CVE-2023-33657: 
NixOS vulnerability analysis and mitigation

A use-after-free vulnerability exists in NanoMQ 0.17.2. The vulnerability can be triggered by calling the function nni_mqtt_msg_get_publish_property() in the file mqtt_msg.c. This vulnerability was discovered by researchers from the School of Cyber Science and Technology, Shandong University and was assigned CVE-2023-33657 (NVD, GitHub Issue).

The vulnerability is caused by improper data tracing when handling publish messages.
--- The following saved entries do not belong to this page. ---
(** * Movie recommender ([app.py]): a shallow embedding and its properties

    The program is a Streamlit page around three pieces of logic:
    [load_data] (two pickled artifacts), [get_recommendations] (rank one
    row of the similarity matrix, skip the head, take [n]) and the title
    filter of [main] (a pandas [str.contains]).

    Conventions of the embedding:
    - a similarity score is a finite double; it is represented by the
      rational number it denotes ([Q]), so [<] on scores is [Qlt] and two
      scores tie when they are [Qeq]. The zero of [Q] stands for [+0.0];
      [-0.0], the infinities and NaN are not scores of the model. Where
      the code computes on a score (the product by 100 of the percent
      format) the result is rounded to binary64 as the machine does;
    - a [DataFrame] is the list of its rows, each with its index label and
      its [title] cell; [.iloc] is positional, [.index] gives labels;
    - Python exceptions are the [Raise] results of a small error monad, and
      [None] is the [None] of [option];
    - titles and queries are strings of bytes ([string]); the title
      filter is modelled on ASCII text only, and gives no answer when the
      query or a title has a byte outside ASCII. *)

From Stdlib Require Import String Ascii ZArith QArith Qround Qabs Qpower List
  Lia Lqa DecimalString Sorted Permutation Bool.
Import ListNotations.
Local Open Scope string_scope.
Local Open Scope Z_scope.

(** ** Exceptions and the error monad *)

(** [PatternError] is what the string backend of the title column raises
    for a malformed pattern: [re.error] for an object column,
    [pyarrow.lib.ArrowInvalid] for an Arrow-backed one. *)

Inductive exn : Type :=
| IndexError
| KeyError
| TypeError
| ValueError
| FileNotFoundError
| UnpicklingError
| PatternError.

Inductive res (A : Type) : Type :=
| Ok (a : A)
| Raise (e : exn).
Arguments Ok {A} a.
Arguments Raise {A} e.

Definition bind {A B : Type} (c : res A) (k : A -> res B) : res B :=
  match c with
  | Ok a => k a
  | Raise e => Raise e
  end.

Notation "x <- c ;; k" := (bind c (fun x => k))
  (at level 61, c at next level, right associativity).

Definition exn_eqb (e1 e2 : exn) : bool :=
  match e1, e2 with
  | IndexError, IndexError | KeyError, KeyError | TypeError, TypeError
  | ValueError, ValueError | FileNotFoundError, FileNotFoundError
  | UnpicklingError, UnpicklingError | PatternError, PatternError => true
  | _, _ => false
  end.

(** [try: body / except IndexError: return None]: the body's value is
    returned, an [IndexError] becomes the value [None], every other
    exception goes on to the caller. *)
Definition try_except_IndexError {A : Type} (body : res A) : res (option A) :=
  match body with
  | Ok a => Ok (Some a)
  | Raise e => if exn_eqb e IndexError then Ok None else Raise e
  end.

(** [try: body / except: return default]: a bare [except] catches all. *)
Definition try_except_all {A : Type} (body : res A) (default : A) : A :=
  match body with
  | Ok a => a
  | Raise _ => default
  end.

(** ** Data model *)

Record Item : Type := { index : nat; title : string }.

Definition DataFrame : Type := list Item.
Definition Matrix : Type := list (list Q).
When sending a large number of malformed data packets to the server, it may trigger a heap-use-after-free condition. The vulnerability has been assigned a CVSS v3.1 base score of 7.5 HIGH with vector: CVSS:3.1/AV:N/AC:L/PR:N/UI:N/S:U/C:N/I:N/A:H (NVD).

An attacker could exploit this vulnerability to cause a denial of service attack by crashing the NanoMQ broker. The vulnerability affects the availability of the system while not impacting confidentiality or integrity (NVD).

The vulnerability has been fixed in a patch that addresses the data racing issue by cloning retain messages. The fix was merged through pull request #1187 on April 20, 2023 (GitHub PR).

According to the developer who fixed the issue, this was described as a rarely triggered issue that is hardly seen in real business scenarios (GitHub PR).